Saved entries
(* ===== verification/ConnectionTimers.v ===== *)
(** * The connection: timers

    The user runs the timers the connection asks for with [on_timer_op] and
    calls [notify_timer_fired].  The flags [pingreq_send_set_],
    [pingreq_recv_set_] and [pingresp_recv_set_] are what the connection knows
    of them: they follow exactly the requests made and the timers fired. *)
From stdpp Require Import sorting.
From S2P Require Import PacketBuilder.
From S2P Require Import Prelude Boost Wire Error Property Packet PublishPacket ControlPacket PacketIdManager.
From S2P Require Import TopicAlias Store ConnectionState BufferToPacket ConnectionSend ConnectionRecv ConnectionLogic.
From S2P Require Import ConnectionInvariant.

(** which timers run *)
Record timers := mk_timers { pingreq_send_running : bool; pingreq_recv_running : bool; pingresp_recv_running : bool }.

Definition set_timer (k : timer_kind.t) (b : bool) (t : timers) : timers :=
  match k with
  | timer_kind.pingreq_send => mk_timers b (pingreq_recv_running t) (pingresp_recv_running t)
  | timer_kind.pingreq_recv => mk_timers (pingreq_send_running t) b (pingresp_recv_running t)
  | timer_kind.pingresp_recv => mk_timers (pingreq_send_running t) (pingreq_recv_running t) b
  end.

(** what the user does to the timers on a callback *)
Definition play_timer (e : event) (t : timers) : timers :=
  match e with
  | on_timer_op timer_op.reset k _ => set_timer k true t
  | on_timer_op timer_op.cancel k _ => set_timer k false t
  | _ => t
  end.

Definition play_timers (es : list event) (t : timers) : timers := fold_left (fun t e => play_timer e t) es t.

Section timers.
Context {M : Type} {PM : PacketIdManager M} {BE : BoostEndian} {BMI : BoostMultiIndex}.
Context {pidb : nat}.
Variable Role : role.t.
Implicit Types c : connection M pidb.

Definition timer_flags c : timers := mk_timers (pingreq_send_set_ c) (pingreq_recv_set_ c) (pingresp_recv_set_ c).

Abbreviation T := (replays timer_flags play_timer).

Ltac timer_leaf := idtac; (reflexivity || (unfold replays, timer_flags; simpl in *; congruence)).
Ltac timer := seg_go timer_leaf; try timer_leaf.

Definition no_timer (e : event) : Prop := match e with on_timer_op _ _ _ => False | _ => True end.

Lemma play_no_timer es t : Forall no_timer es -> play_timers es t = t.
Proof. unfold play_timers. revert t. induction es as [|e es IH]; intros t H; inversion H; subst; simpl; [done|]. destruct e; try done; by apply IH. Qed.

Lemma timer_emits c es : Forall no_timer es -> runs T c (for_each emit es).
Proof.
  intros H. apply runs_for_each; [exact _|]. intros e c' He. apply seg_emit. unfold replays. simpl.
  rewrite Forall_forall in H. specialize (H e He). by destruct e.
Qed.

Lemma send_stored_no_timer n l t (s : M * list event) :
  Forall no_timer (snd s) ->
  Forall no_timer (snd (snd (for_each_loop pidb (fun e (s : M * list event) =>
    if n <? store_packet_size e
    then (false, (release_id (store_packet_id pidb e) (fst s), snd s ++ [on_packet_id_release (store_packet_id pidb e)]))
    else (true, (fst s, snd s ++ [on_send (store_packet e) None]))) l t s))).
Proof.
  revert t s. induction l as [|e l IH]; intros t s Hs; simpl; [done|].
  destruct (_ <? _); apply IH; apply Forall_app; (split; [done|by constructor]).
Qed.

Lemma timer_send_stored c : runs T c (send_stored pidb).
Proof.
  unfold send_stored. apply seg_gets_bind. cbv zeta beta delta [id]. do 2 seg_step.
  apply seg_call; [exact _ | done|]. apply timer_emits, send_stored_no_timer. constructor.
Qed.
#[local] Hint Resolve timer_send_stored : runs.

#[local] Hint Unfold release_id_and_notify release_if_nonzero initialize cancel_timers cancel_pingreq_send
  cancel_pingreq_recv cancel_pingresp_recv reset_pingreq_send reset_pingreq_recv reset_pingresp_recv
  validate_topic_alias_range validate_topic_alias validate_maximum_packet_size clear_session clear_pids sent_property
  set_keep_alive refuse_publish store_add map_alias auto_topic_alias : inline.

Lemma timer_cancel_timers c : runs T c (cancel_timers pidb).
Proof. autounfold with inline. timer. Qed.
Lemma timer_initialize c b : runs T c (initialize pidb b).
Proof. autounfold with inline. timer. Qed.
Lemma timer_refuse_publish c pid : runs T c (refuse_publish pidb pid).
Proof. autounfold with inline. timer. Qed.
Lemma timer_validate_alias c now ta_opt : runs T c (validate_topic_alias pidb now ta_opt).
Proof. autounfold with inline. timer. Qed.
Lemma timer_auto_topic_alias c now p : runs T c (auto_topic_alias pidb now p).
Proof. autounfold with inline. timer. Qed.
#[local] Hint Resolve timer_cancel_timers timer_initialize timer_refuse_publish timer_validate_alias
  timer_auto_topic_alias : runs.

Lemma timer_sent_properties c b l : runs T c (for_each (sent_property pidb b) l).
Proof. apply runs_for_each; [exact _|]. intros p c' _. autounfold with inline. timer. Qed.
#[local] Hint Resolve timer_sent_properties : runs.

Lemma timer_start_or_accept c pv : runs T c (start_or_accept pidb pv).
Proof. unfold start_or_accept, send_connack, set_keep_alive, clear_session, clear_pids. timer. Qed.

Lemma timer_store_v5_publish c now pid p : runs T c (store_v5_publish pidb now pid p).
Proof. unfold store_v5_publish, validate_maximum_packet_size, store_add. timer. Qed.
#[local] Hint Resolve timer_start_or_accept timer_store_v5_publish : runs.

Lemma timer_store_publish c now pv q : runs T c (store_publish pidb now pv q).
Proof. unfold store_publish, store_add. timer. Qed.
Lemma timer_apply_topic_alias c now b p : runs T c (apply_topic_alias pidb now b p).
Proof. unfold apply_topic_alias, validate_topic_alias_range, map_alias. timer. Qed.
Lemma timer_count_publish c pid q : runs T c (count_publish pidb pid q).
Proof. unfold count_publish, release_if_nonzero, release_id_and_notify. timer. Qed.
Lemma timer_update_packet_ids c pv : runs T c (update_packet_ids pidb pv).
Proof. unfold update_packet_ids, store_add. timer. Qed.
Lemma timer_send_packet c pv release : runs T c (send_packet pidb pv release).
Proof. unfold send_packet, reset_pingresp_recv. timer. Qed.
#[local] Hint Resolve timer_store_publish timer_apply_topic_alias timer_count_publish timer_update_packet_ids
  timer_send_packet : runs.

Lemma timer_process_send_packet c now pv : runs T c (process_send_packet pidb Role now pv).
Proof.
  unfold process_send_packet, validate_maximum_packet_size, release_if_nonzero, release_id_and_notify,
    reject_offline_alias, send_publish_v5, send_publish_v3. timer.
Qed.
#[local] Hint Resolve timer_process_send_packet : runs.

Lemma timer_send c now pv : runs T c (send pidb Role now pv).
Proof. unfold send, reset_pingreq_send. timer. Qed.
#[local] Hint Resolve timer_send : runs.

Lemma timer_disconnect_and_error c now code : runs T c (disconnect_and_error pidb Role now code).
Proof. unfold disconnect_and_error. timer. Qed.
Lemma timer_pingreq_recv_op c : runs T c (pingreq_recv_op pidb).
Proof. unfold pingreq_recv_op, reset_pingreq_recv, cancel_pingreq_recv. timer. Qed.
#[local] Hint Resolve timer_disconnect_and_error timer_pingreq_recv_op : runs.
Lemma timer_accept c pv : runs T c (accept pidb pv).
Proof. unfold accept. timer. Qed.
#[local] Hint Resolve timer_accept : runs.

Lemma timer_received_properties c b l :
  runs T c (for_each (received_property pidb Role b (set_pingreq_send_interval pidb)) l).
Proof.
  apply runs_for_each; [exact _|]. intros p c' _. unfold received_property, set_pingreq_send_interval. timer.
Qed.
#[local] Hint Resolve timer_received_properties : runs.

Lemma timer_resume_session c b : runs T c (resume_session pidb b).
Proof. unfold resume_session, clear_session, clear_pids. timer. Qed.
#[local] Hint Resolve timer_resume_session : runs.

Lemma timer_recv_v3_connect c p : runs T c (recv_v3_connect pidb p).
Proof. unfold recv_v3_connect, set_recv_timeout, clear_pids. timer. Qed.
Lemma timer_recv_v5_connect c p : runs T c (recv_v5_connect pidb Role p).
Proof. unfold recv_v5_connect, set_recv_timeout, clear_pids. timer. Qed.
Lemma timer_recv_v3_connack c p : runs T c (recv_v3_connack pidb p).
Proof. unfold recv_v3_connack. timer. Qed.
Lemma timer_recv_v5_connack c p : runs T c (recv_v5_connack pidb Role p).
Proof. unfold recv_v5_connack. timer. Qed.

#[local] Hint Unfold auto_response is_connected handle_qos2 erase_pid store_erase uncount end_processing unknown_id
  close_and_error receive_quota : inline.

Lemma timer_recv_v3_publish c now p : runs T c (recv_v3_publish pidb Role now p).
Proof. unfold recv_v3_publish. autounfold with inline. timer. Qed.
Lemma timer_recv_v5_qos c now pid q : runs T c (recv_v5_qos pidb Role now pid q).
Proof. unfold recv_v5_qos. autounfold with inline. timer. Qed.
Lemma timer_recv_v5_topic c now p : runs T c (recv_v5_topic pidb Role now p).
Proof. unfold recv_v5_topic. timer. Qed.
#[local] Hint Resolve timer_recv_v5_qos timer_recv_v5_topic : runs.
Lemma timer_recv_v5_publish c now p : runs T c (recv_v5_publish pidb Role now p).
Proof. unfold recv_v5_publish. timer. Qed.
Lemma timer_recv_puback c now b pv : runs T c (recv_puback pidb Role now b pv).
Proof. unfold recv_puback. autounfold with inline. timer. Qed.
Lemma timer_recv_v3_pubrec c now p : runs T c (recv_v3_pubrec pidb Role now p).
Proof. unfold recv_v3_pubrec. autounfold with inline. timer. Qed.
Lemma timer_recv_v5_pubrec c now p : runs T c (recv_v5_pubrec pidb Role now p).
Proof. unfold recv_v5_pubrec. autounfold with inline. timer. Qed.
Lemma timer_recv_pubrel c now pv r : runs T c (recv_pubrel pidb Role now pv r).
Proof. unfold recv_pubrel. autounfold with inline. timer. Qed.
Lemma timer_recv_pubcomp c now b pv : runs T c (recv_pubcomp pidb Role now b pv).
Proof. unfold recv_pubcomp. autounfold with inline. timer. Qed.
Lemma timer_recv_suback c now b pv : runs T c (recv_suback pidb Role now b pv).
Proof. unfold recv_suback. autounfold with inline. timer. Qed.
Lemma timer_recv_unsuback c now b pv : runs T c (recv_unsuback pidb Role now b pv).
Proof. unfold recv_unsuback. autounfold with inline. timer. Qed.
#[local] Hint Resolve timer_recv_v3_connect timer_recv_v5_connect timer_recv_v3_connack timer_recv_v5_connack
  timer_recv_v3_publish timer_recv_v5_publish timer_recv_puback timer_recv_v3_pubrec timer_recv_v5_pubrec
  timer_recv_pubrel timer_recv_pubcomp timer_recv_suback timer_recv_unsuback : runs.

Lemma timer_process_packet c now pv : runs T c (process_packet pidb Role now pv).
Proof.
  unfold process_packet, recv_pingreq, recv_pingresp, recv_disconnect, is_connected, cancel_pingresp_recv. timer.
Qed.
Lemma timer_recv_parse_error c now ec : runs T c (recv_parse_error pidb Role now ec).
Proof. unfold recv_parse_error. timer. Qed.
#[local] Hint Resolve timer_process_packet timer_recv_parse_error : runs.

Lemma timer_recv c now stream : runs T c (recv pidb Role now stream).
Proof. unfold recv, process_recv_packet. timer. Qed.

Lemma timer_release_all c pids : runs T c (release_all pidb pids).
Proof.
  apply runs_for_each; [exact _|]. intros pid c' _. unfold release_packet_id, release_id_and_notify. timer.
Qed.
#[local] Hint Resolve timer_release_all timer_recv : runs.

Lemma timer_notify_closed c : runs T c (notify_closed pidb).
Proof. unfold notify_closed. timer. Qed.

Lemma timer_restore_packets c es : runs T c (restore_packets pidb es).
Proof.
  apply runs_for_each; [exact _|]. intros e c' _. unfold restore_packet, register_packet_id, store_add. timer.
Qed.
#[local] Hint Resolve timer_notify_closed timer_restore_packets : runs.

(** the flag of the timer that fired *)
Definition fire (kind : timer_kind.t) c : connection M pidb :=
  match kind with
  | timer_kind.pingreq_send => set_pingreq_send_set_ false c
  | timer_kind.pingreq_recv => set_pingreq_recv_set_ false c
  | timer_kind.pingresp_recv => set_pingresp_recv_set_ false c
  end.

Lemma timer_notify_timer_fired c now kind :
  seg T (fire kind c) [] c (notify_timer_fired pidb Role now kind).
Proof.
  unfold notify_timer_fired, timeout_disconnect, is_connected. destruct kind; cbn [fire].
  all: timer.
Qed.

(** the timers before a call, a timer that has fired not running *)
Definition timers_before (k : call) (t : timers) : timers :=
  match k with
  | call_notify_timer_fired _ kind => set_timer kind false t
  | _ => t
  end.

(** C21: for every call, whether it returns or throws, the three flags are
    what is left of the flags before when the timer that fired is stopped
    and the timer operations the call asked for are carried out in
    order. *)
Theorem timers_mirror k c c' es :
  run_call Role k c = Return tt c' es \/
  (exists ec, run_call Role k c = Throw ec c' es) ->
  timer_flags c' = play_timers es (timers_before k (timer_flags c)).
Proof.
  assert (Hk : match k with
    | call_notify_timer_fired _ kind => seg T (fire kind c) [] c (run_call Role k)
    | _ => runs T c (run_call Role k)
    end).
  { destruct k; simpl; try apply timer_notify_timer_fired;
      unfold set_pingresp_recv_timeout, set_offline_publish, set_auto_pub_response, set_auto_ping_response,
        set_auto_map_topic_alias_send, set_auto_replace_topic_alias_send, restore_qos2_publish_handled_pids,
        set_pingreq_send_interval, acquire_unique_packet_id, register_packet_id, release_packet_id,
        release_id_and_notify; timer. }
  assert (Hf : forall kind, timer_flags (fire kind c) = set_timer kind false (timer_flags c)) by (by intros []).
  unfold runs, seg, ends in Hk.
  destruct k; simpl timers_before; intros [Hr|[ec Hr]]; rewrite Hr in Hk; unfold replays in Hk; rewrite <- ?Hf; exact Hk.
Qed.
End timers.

AIM OF THE EXERCISE: Transcribe exactly, and only, the lines from the opening line of the records through the line containing "(** what the".

RESPONSE FOR THIS EXERCISE:
(* ===== verification/ConnectionTimers.v ===== *)
(** * The connection: timers

    The user runs the timers the connection asks for with [on_timer_op] and
    calls [notify_timer_fired].  The flags [pingreq_send_set_],
    [pingreq_recv_set_] and [pingresp_recv_set_] are what the connection knows
    of them: they follow exactly the requests made and the timers fired. *)
From stdpp Require Import sorting.
From S2P Require Import PacketBuilder.
From S2P Require Import Prelude Boost Wire Error Property Packet PublishPacket ControlPacket PacketIdManager.
From S2P Require Import TopicAlias Store ConnectionState BufferToPacket ConnectionSend ConnectionRecv ConnectionLogic.
From S2P Require Import ConnectionInvariant.

(** which timers run *)
Record timers := mk_timers { pingreq_send_running : bool; pingreq_recv_running : bool; pingresp_recv_running : bool }.

Definition set_timer (k : timer_kind.t) (b : bool) (t : timers) : timers :=
  match k with
  | timer_kind.pingreq_send => mk_timers b (pingreq_recv_running t) (pingresp_recv_running t)
  | timer_kind.pingreq_recv => mk_timers (pingreq_send_running t) b (pingresp_recv_running t)
  | timer_kind.pingresp_recv => mk_timers (pingreq_send_running t) (pingreq_recv_running t) b
  end.

(** what the user does to the timers on a callback *)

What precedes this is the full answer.